▶ [Task instructions] Within the material below, filter for lines that hold the word "repayInterest".

▶ [Data for this task]
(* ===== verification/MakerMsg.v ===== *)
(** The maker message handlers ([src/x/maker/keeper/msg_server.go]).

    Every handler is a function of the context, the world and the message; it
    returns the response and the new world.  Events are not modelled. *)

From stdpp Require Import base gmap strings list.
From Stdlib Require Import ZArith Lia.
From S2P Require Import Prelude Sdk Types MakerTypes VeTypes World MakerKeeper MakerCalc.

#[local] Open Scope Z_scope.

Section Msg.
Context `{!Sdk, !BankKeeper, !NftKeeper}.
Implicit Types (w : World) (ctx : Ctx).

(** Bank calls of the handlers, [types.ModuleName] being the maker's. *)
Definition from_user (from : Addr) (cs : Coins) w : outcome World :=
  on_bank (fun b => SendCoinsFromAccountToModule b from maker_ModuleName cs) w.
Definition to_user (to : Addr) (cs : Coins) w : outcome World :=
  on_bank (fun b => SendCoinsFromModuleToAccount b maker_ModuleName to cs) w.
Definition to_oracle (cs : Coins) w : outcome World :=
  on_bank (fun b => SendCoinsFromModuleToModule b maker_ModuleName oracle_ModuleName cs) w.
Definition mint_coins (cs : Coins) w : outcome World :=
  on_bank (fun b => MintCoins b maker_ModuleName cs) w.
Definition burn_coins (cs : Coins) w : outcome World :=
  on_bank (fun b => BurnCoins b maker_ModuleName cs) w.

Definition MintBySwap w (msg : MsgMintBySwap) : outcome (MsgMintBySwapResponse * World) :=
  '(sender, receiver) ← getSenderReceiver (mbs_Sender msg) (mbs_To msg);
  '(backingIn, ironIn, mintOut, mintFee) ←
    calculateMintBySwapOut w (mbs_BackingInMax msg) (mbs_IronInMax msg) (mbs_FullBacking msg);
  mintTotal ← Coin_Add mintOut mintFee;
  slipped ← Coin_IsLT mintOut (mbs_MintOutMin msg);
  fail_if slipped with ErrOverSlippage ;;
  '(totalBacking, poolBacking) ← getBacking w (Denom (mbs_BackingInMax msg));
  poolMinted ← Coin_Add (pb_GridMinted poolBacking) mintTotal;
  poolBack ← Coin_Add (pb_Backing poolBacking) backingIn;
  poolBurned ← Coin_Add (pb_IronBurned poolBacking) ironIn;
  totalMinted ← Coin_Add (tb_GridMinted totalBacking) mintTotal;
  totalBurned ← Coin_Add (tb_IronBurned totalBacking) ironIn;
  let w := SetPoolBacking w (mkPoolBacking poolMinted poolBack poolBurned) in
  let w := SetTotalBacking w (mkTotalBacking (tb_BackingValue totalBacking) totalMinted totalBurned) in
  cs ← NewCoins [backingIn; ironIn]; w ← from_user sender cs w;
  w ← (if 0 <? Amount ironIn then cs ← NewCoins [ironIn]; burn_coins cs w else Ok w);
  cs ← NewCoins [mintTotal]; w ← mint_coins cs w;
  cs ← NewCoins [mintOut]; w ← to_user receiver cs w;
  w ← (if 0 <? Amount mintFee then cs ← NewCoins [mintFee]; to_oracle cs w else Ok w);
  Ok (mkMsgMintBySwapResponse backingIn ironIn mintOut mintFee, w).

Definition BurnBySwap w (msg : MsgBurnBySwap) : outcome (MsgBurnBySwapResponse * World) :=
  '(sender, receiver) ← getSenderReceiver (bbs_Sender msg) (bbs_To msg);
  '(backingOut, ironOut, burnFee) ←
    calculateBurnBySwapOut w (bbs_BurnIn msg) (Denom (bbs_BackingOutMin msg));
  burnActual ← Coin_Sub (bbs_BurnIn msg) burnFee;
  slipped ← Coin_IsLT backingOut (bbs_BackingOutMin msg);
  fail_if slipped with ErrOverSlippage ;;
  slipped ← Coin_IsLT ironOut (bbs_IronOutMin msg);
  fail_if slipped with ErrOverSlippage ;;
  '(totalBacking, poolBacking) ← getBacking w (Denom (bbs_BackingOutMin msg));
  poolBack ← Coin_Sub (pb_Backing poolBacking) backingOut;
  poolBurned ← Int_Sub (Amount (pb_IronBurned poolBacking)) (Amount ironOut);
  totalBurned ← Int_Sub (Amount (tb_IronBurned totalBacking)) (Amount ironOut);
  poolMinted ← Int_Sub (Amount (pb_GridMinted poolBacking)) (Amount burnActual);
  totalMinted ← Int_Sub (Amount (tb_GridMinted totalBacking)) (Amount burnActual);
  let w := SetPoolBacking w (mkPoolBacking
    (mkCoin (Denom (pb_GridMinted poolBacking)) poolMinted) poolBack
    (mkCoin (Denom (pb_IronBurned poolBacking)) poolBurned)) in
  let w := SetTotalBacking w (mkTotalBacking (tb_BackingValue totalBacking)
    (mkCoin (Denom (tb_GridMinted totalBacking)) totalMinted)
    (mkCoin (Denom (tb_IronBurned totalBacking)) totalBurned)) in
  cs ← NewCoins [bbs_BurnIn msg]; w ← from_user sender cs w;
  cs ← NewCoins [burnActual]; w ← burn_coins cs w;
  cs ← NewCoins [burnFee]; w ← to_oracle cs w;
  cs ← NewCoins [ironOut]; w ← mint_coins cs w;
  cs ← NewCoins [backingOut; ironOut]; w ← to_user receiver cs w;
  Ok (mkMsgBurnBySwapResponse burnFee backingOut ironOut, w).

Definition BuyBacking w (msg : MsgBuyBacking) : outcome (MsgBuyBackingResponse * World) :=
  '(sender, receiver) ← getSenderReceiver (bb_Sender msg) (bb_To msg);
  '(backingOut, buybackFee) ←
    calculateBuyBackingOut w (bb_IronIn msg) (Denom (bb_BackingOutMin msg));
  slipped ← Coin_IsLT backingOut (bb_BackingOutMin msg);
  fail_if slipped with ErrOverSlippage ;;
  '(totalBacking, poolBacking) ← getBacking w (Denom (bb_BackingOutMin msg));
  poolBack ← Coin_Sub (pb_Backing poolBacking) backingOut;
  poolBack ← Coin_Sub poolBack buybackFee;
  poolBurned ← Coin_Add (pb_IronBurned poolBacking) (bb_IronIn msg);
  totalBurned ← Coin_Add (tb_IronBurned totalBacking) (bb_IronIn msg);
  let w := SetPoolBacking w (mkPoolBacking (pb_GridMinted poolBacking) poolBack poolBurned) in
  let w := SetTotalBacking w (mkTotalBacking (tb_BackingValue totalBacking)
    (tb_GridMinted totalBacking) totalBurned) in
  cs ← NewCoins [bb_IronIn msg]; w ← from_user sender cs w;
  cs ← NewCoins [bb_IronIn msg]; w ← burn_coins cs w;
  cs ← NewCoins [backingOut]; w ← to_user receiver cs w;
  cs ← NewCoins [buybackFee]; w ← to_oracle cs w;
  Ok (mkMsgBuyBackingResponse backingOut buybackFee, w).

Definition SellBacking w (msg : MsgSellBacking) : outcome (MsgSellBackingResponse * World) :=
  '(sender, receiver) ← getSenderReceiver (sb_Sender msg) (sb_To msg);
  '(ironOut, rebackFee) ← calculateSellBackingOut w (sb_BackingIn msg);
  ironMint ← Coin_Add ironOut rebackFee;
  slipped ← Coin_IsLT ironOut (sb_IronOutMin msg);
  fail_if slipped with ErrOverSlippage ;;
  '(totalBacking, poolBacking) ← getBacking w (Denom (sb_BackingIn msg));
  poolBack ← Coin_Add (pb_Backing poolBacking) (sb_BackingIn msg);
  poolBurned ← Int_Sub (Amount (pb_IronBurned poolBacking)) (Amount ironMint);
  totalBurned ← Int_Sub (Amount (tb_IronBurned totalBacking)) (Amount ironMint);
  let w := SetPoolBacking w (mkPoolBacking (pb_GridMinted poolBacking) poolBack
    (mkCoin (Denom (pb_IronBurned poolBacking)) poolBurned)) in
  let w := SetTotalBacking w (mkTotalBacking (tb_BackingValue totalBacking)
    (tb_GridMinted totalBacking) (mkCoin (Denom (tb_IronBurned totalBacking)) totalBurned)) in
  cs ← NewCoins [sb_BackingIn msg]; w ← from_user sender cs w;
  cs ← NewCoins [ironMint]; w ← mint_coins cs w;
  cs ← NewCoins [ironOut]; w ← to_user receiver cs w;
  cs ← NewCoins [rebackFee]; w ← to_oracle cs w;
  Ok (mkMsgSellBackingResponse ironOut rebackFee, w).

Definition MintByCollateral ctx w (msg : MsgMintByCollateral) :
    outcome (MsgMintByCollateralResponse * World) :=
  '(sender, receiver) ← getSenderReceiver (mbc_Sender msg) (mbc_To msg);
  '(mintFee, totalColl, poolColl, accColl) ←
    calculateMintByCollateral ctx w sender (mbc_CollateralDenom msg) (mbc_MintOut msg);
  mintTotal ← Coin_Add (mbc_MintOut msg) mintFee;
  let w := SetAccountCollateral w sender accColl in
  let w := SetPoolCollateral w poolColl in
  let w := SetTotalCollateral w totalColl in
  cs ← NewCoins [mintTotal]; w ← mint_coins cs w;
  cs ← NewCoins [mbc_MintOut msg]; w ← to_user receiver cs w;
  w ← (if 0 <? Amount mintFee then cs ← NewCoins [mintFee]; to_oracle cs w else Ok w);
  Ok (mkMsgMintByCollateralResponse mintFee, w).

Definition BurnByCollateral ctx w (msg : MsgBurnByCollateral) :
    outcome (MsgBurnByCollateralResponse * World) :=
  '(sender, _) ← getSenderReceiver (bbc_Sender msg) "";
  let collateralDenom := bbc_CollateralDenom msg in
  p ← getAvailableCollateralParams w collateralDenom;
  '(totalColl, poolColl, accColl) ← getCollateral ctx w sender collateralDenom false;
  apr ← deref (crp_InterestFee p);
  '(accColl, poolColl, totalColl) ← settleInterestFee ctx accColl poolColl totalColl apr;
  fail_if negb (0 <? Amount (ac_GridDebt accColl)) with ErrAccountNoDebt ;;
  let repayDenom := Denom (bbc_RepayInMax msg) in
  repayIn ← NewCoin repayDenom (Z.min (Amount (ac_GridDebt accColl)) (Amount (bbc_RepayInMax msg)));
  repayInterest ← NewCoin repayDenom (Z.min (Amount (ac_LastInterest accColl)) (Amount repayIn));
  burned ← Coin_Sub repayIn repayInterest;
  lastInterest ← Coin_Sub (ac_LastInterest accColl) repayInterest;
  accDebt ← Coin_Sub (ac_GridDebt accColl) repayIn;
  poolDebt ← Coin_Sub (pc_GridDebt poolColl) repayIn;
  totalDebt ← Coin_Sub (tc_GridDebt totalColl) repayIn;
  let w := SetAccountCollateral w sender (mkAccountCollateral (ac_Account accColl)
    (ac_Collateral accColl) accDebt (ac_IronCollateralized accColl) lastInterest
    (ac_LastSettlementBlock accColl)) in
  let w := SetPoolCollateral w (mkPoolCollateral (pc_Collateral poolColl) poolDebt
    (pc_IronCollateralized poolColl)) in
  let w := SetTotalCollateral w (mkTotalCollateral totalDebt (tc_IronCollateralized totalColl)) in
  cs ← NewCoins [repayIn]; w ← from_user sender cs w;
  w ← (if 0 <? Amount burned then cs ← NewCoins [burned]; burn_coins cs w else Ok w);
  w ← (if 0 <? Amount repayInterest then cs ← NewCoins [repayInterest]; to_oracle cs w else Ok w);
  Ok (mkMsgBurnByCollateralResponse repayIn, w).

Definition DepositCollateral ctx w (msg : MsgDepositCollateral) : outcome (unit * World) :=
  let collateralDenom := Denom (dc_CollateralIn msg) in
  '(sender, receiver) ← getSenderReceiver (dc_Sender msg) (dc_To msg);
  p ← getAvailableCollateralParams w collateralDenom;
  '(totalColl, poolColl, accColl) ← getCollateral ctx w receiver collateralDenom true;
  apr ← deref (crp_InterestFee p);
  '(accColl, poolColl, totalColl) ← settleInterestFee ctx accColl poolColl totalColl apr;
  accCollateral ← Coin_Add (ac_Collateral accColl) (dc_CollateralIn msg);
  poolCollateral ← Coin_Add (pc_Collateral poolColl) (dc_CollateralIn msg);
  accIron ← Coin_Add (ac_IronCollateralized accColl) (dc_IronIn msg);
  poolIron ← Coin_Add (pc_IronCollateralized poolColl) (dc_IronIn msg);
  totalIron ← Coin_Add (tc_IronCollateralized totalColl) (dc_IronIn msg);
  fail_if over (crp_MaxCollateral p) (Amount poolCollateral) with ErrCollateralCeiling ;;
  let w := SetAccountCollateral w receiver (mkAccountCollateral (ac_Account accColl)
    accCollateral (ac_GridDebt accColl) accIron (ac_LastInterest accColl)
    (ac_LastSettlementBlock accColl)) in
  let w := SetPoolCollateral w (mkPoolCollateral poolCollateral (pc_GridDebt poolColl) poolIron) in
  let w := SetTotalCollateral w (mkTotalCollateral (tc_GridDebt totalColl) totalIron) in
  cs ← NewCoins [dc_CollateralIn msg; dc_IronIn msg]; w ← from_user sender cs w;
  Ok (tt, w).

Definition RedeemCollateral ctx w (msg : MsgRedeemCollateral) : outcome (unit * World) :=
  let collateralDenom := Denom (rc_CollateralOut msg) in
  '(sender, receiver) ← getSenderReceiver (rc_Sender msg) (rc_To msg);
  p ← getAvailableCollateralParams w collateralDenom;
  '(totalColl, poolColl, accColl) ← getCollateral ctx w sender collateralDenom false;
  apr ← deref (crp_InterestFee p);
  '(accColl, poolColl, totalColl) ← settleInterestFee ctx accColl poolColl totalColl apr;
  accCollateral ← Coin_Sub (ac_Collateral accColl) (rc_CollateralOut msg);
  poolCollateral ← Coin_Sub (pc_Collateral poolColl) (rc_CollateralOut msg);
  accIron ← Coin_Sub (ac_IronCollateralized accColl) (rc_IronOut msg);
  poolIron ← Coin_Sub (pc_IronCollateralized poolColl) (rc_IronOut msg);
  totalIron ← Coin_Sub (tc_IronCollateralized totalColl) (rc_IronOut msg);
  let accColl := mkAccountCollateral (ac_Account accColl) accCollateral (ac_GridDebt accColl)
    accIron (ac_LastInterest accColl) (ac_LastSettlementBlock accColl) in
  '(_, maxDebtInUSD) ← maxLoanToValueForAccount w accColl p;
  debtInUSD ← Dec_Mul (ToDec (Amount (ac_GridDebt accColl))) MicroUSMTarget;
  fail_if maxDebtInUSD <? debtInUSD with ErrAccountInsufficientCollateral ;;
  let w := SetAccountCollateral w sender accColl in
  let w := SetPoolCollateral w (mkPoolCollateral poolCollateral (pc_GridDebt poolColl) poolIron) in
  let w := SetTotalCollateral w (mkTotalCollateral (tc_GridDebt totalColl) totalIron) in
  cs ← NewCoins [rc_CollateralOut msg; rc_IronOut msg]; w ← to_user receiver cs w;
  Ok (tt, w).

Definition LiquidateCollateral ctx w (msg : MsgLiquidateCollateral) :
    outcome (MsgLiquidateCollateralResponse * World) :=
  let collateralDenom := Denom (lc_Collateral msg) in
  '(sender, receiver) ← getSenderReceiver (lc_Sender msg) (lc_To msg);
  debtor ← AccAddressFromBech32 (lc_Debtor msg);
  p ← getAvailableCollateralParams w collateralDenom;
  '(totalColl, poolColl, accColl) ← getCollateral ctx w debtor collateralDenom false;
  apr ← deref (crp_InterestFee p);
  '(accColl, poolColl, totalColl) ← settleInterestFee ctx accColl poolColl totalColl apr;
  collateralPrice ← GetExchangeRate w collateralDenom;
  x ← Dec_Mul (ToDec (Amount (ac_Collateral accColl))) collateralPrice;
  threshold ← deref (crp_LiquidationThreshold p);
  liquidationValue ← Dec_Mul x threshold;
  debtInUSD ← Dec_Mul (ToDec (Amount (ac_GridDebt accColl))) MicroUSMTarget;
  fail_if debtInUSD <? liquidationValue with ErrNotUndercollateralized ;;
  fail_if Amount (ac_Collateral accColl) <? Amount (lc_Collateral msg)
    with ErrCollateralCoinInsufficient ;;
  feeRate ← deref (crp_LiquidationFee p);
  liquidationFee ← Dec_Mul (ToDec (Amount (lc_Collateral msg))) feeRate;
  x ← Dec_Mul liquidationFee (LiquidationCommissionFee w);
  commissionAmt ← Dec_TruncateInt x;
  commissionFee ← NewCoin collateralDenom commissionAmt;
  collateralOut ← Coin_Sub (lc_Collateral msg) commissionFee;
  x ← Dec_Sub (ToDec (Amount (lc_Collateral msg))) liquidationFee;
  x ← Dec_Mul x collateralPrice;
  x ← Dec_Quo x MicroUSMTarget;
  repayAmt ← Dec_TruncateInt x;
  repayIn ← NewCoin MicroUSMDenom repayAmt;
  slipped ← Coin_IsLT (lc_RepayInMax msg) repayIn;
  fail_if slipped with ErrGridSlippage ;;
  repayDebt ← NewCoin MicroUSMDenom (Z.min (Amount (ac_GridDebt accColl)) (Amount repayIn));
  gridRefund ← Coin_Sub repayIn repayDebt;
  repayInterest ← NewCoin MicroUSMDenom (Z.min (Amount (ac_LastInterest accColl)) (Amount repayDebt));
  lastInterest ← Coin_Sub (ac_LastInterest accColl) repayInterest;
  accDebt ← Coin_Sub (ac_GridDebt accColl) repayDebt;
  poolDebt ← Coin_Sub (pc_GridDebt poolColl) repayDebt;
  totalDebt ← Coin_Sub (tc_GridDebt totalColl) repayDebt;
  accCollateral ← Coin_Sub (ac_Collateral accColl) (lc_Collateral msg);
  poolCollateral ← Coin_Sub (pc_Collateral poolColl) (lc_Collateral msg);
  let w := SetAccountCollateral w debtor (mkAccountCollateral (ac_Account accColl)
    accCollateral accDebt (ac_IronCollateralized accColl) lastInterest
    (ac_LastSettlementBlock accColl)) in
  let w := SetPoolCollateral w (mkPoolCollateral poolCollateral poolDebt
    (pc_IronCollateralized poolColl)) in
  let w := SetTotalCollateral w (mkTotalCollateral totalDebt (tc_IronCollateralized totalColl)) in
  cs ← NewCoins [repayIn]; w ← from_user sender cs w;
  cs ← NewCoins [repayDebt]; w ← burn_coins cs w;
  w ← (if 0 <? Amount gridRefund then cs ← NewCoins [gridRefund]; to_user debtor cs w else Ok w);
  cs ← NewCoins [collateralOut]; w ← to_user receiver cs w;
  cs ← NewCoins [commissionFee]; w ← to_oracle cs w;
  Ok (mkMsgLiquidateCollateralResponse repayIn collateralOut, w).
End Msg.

▶ [Result of the exercise]
  repayInterest ← NewCoin repayDenom (Z.min (Amount (ac_LastInterest accColl)) (Amount repayIn));
  burned ← Coin_Sub repayIn repayInterest;
  lastInterest ← Coin_Sub (ac_LastInterest accColl) repayInterest;
  w ← (if 0 <? Amount repayInterest then cs ← NewCoins [repayInterest]; to_oracle cs w else Ok w);
  repayInterest ← NewCoin MicroUSMDenom (Z.min (Amount (ac_LastInterest accColl)) (Amount repayDebt));
  lastInterest ← Coin_Sub (ac_LastInterest accColl) repayInterest;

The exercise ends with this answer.